Ariadne didn’t know what to think. Were all Achaeans this insatiable? Was that why the priests had chosen him above all the other candidates?
She took a breath, then rapped lightly at the door. Too lightly, she thought, but when she started to knock again the door abruptly opened and he stood there, filling the doorway with both hands on his hips. “Well, what is it now? Didn’t that girl of yours give you the message?”
Bad enough that she, the High Priestess of the Great Mother, had to come to his door, but now he expected her to grovel, too? Well, Ariadne wouldn’t stand for it. Drawing herself up stiffly, she answered, “Of course she told me.”
“Then what is it?”
“Am I interrupting something?” Expecting to find a lover within, she peered around him, but to no avail.
Taranos leaned against the doorjamb. “Yes, you are. I’ve just spent the morning exercising. I’m trying to rest. Is this important?”
Suddenly tongue-tied, Ariadne tried to find the right words. Why
she come? “I thought—oh, how much longer are you going to go on avoiding me?”
A thick eyebrow went up. “Who said I was avoiding you?”
“You’ve hardly spoken to me since yelling at me over that affair of your father’s message.”

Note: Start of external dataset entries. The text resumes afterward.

(** * Recipe client: local persistence and remote fallback layer

    A shallow embedding of the storage utilities ([saveDraft], [loadDraft],
    [loadFavorites], [addToFavorites], [removeFromFavorites], ...), of the
    favourite toggle hook, of [ReviewService] and of
    [RecipeService], followed by the properties that the
    specification states about them.

    The browser is an explicit [state] ([localStorage] and the number of
    clock readings, random draws and requests made so far) and a [Platform]
    of oracles (system clock, [Math.random], the HTTP transport). A
    JavaScript function is a computation in the monad [M], which threads the
    state and carries a thrown exception; [try]/[catch] is [try_catch]. *)

From stdpp Require Import gmap strings list fin_maps pretty.
From Stdlib Require Import ZArith Ascii.

#[local] Set Warnings "-register-all".
#[local] Open Scope Z_scope.

(** ** JavaScript values *)

Module JS.
(** * shopping-backend: the Express/Prisma handlers of [src/app.js]

    A shallow embedding of the order placement handler ([POST /orders]),
    of the handlers that read or delete what it writes, and of the cookie
    token of [POST /auth/login] and the [auth] middleware.

    - [Js]      : JavaScript strings, [Buffer] and its encodings.
    - [Prisma]  : the datastore (tables, foreign keys, statements, [$transaction]).
    - [App]     : [asyncHandler], [auth] and the route handlers.
    - [Seed]    : the deletions of [src/prisma/seed.js].
    - [Sched]   : handlers suspended at their [await]s, served in any order.
    - [Outcome], [Sample] : vocabulary for the statements, and a small shop.
    - [Routes], [Accounts], [Saved] : the routes that read products and
      orders, the session and user routes, the saved products.
    - [JsFacts], [OrderFacts], [Integrity], [Interleaving], [Token],
      [PlacementFacts], [RaceFacts], [SessionFacts], [SavedFacts] : the facts. *)

From Stdlib Require Import ZArith NArith Lia List String Ascii.
From Stdlib Require Import Floats.PrimFloat Numbers.Cyclic.Int63.Uint63.
From stdpp Require Import gmap strings list fin_maps.
(** * finan-02: the dashboard aggregation of the finance front end

    A shallow embedding of
      - [src/pages/Dashboard.tsx]            (module [Pages]: the month/year selector variant),
      - the dashboard stored in [src/lib/supabase.ts] (module [Legacy]: the current-month variant),
      - [src/components/layout/UserProfile.tsx]       (module [Profile]).

    JavaScript numbers are IEEE 754 binary64 values: they are modelled by Rocq's
    primitive floats, whose operations are the processor's. *)

From Stdlib Require Import ZArith List String Ascii Bool Lia Floats Sorted.
Import ListNotations.

Local Open Scope string_scope.
Local Open Scope Z_scope.

(** ** JavaScript values and coercions *)

Module Js.

(** [number] *)
Definition number := float.

Definition zero : number := PrimFloat.zero.

(** ToBoolean on a number: [+0], [-0] and [NaN] are falsy. *)
Definition truthyNum (x : number) : bool :=
  negb (PrimFloat.is_zero x || PrimFloat.is_nan x).

(** [x || 0] for a number [x]. *)
Definition orZero (x : number) : number :=
  if truthyNum x then x else zero.

(** [x || 0] for [x : number | null] (and for [undefined]): null is falsy. *)
Definition optOrZero (x : option number) : number :=
  match x with
  | Some v => orZero v
  | None => zero
  end.

(** The values a fetched JSON field can hold. *)
Inductive value : Type :=
| VUndefined
| VNull
| VBool (b : bool)
| VNum (x : number)
| VStr (s : string).

Section ToNumber.
(** StringToNumber of ECMA-262 (the numeric value of a string literal,
    [NaN] when the string is not one); the engine's own. *)
Variable StringToNumber : string -> number.

(** [Number(v)] *)
Definition Number (v : value) : number :=
  match v with
  | VUndefined => PrimFloat.nan
  | VNull => zero
  | VBool true => PrimFloat.one
  | VBool false => zero
  | VNum x => x
  | VStr s => StringToNumber s
  end.
End ToNumber.

(** [s || d] for strings: the empty string is falsy. *)
Definition strOr (s d : string) : string :=
  if String.eqb s "" then d else s.

(** [x === s] for [x : string | null] and a string literal [s]. *)
Definition strictEqStr (x : option string) (s : string) : bool :=
  match x with
  | Some y => String.eqb y s
  | None => false
  end.

(** [a?.length || 0] and [a || []] for an array that may be null. *)
Definition lengthOrZero {A} (a : option (list A)) : nat :=
  match a with
  | Some l => List.length l
  | None => 0%nat
  end.

Definition orEmpty {A} (a : option (list A)) : list A :=
  match a with
  | Some l => l
  | None => []
  end.

(** [l.reduce((sum, t) => sum + c(t), acc)] *)
Definition sumBy {A} (c : A -> number) (l : list A) (acc : number) : number :=
  fold_left (fun sum t => PrimFloat.add sum (c t)) l acc.

(** [a.slice(0, n)] *)
Definition slice0 {A} (n : nat) (a : list A) : list A := firstn n a.

(** [s.split(c)[0]]: the part of [s] before the first [c]. *)
Fixpoint splitHead (c : ascii) (s : string) : string :=
  match s with
  | EmptyString => ""
  | String a r => if Ascii.eqb a c then "" else String a (splitHead c r)
  end.

(** [s.slice(0, n)] *)
Definition strSlice0 (n : nat) (s : string) : string := String.substring 0 n s.

End Js.

(** ** Dates: the abstract operations of ECMA-262 (21.4.1) behind [Date]

    Time values are integers (milliseconds since the epoch, UTC); [None] is the
    [NaN] time value of an invalid date. *)

Module JsDate.

Definition msPerDay : Z := 86400000.
Definition msPerHour : Z := 3600000.
Definition msPerMinute : Z := 60000.
Definition msPerSecond : Z := 1000.

Definition Day (t : Z) : Z := t / msPerDay.
Definition TimeWithinDay (t : Z) : Z := t mod msPerDay.

Definition DaysInYear (y : Z) : Z :=
  if negb (y mod 4 =? 0) then 365
  else if negb (y mod 100 =? 0) then 366
  else if negb (y mod 400 =? 0) then 365
  else 366.

Definition DayFromYear (y : Z) : Z :=
  365 * (y - 1970) + (y - 1969) / 4 - (y - 1901) / 100 + (y - 1601) / 400.

(** The largest [y] with [DayFromYear y <= d]: the mean year length gives an
    estimate that is off by at most one ([YearFromDay_spec] below). *)
Definition YearFromDay (d : Z) : Z :=
  let y := 1970 + (400 * d) / 146097 in
  if d <? DayFromYear y then y - 1
  else if DayFromYear (y + 1) <=? d then y + 1
  else y.

Definition YearFromTime (t : Z) : Z := YearFromDay (Day t).
Definition DayWithinYear (t : Z) : Z := Day t - DayFromYear (YearFromTime t).
Definition InLeapYear (t : Z) : Z :=
  if DaysInYear (YearFromTime t) =? 366 then 1 else 0.
(** * Pomodoro productivity tracker: record store, task registry,
      statistics engine and timer state machine

    A shallow embedding of [src/task_manager.py], [src/stats.py] and
    [src/timer.py], of the menus of [main.py] and of the task list of
    [src/display.py].  The Python objects become records; every method
    takes the object, and the outside world that it touches, as arguments
    and returns the updated ones.

    Conventions of the embedding:
    - a Python [str] is a [string] whose characters are the code points
      U+0000 .. U+00FF;
    - a Python [int] is a [Z];
    - a [datetime.date] is its proleptic Gregorian ordinal
      ([date.toordinal()]), so that [d - timedelta(days=1)] is [d - 1];
      the time stamps that the program stores as ISO strings are kept as
      [datetime] values and rendered with [isoformat] when they are saved;
    - the only float of the program, the completion rate, is computed in
      exact rational arithmetic;
    - the standard library's [json] module is modelled by [Json.dumps] and
      [Json.loads] on the values that the program stores (null, booleans,
      integers, strings, lists and dictionaries; no floats);
    - a [dict] that the program fills and reads in order is a list of
      pairs in insertion order ([dict_get], [dict_put]); [list.sort] is
      [py_sort], [int] on a string is [Main.py_int];
    - what [show_task_list] and [display_stats] print is returned as a
      value, without colours, headings and separators; a date that the
      program prints with [strftime] is kept as a date.

    What is assumed of the environment:
    - the file system consists of regular files and directories; opening a
      file fails as the source expects it to (the failures that it catches),
      while [os.makedirs('data', exist_ok=True)], which the source calls
      outside every [try], succeeds;
    - Ctrl+C and the end of the input reach the program only while it
      waits, in a countdown or in [input];
    - of the terminal output only the notifications and the start of every
      countdown are recorded. *)

From Stdlib Require Import ZArith QArith Ascii String List Lia Bool.
From Stdlib Require Import DecimalString DecimalZ DecimalPos DecimalFacts.
From stdpp Require Import base option list gmap strings sorting.

Import ListNotations.
Local Open Scope Z_scope.
Local Open Scope list_scope.

(** ** Characters and text *)

Module Text.

Definition chars (s : string) : list ascii := list_ascii_of_string s.
Definition text (l : list ascii) : string := string_of_list_ascii l.

Definition code (c : ascii) : N := N_of_ascii c.

Definition is_digit (c : ascii) : bool :=
  ((48 <=? code c) && (code c <=? 57))%N.

(** [str.isspace] on U+0000 .. U+00FF. *)
Definition isspace (c : ascii) : bool :=
  let n := code c in
  (((9 <=? n) && (n <=? 13)) || ((28 <=? n) && (n <=? 32))
   || (n =? 133) || (n =? 160))%N.

(** [str.lower] on U+0000 .. U+00FF, one character. *)
Definition lower_char (c : ascii) : ascii :=
  let n := code c in
  if (((65 <=? n) && (n <=? 90))
      || ((192 <=? n) && (n <=? 222) && negb (n =? 215)))%N
  then ascii_of_N (n + 32) else c.

Fixpoint lstrip (l : list ascii) : list ascii :=
  match l with
  | c :: l' => if isspace c then lstrip l' else l
  | [] => []
  end.

(** [s.strip()] *)
Definition strip (s : string) : string :=
  text (rev (lstrip (rev (lstrip (chars s))))).

(** [s.lower()] *)
Definition lower (s : string) : string :=
  text (map lower_char (chars s)).

(** [s] with every apostrophe replaced by a double quote: a way to write
    down JSON text. *)
Definition quoted (s : string) : string :=
  text (map (fun c => if Ascii.eqb c "'" then "034"%char else c) (chars s)).

(** [s.startswith(p)] *)
Fixpoint starts_with (p s : list ascii) : bool :=
  match p, s with
  | [], _ => true
  | _ :: _, [] => false
  | a :: p', b :: s' => Ascii.eqb a b && starts_with p' s'
  end.

(** [sub in s] on the characters of two strings: [sub] occurs in [s] at
    some position. *)
Fixpoint occurs (sub s : list ascii) : bool :=
  starts_with sub s
  || match s with
     | [] => false
     | _ :: s' => occurs sub s'
     end.

(** [sub in s] *)
Definition contains (sub s : string) : bool := occurs (chars sub) (chars s).

(** [a < b] on strings: the order of the code points at the first position
    where the two differ; a proper prefix is smaller. *)
Fixpoint chars_lt (a b : list ascii) : bool :=
  match a, b with
  | _, [] => false
  | [], _ :: _ => true
  | x :: a', y :: b' =>
      (code x <? code y)%N || ((code x =? code y)%N && chars_lt a' b')
  end.

Definition str_lt (a b : string) : bool := chars_lt (chars a) (chars b).

End Text.

(** ** The [json] module *)

Module Json.
Import Text.

(** The Python values that [json.dump] serialises and [json.load] builds.
    A [dict] keeps its keys in insertion order; its keys are pairwise
    distinct ([wf]). *)
Unset Elimination Schemes.
Inductive json : Type :=
| JNull
| JBool (b : bool)
| JInt (z : Z)
| JStr (s : string)
| JList (l : list json)
| JDict (d : list (string * json)).
Set Elimination Schemes.

Definition dquote : ascii := "034"%char.
Definition backslash : ascii := "092"%char.

Definition hex_digit (n : N) : ascii :=
  if (n <? 10)%N then ascii_of_N (48 + n) else ascii_of_N (87 + n).

(** One character of a string literal, as [json.dumps] writes it with
    [ensure_ascii=True]: everything outside [' ' .. '~'] is escaped. *)
Definition escape_char (c : ascii) : list ascii :=
  let n := code c in
  if (n =? 34)%N then [backslash; dquote]
  else if (n =? 92)%N then [backslash; backslash]
  else if (n =? 10)%N then chars "\n"
  else if (n =? 13)%N then chars "\r"
  else if (n =? 9)%N then chars "\t"
  else if (n =? 8)%N then chars "\b"
  else if (n =? 12)%N then chars "\f"
  else if ((32 <=? n) && (n <=? 126))%N then [c]
  else chars "\u00" ++ [hex_digit (n / 16); hex_digit (n mod 16)].

Definition quote (s : string) : list ascii :=
  dquote :: flat_map escape_char (chars s) ++ [dquote].

Fixpoint digits (d : Decimal.uint) : list ascii :=
  match d with
  | Decimal.Nil => []
  | Decimal.D0 d => "0"%char :: digits d
  | Decimal.D1 d => "1"%char :: digits d
  | Decimal.D2 d => "2"%char :: digits d
  | Decimal.D3 d => "3"%char :: digits d
  | Decimal.D4 d => "4"%char :: digits d
  | Decimal.D5 d => "5"%char :: digits d
  | Decimal.D6 d => "6"%char :: digits d
  | Decimal.D7 d => "7"%char :: digits d
  | Decimal.D8 d => "8"%char :: digits d
  | Decimal.D9 d => "9"%char :: digits d
  end.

“And you’ve come to apologize?”
He had to nerve to demand that
apologize? “I most certainly haven’t.”
“Then if you don’t mind.”
This wasn’t going well at all. Ariadne thrust out her hand just as he started to close the door. “Wait! I thought you might like—that is, if you’re still speaking to me—to go out. I’ll be visiting my great-grandmother in a few days. She lives in Archanes, not far from here. Perhaps you’d like to come with me?”
At least he didn’t slam the door on her fingers. “Archanes is outside Knossos. I thought I was confined here.”
“You’ve been out before, with an escort. We’ll travel by chariot, with two men to drive and supervise us. Even a High Priestess can’t travel alone.”
Taranos made a face. “I can drive my own chariot.”
Must he always be so difficult? Ariadne would let him argue with the escort when the time came. “You’ll like my great-grandmother. She manages her own farm. She’s seventy-nine now, but she can still shear her own sheep.”
Opening the door again, he stood aside. “Do you want to come in?”
She’d never been inside the Sacred King’s apartments. Taranos occupied two windowless rooms lit by oil lamps. In the smoky light, Ariadne saw simple, well-made furniture. A novice of Poseidon came twice daily to clean and air out the place; Ariadne certainly didn’t see Taranos making his own bed or washing his own vessels.
Taranos’s sitting room was as narrow as hers. A multi-colored curtain screened the sleeping chamber from casual view. Against one wall stood a table on which he had arranged his personal possessions. A boar tusk helmet sat beside a sheathed, silver-studded sword. A wooden figure-of-eight shield covered in cowhide stood almost as tall as she was. A bronze-tipped spear leaned against the wall. “Are these all yours?”
“Yes, they’re mine.” Pride filled out every word. “I made the helmet and shield myself.”
These signs of his warlike upbringing intimidated her. “And you’ve…used them?”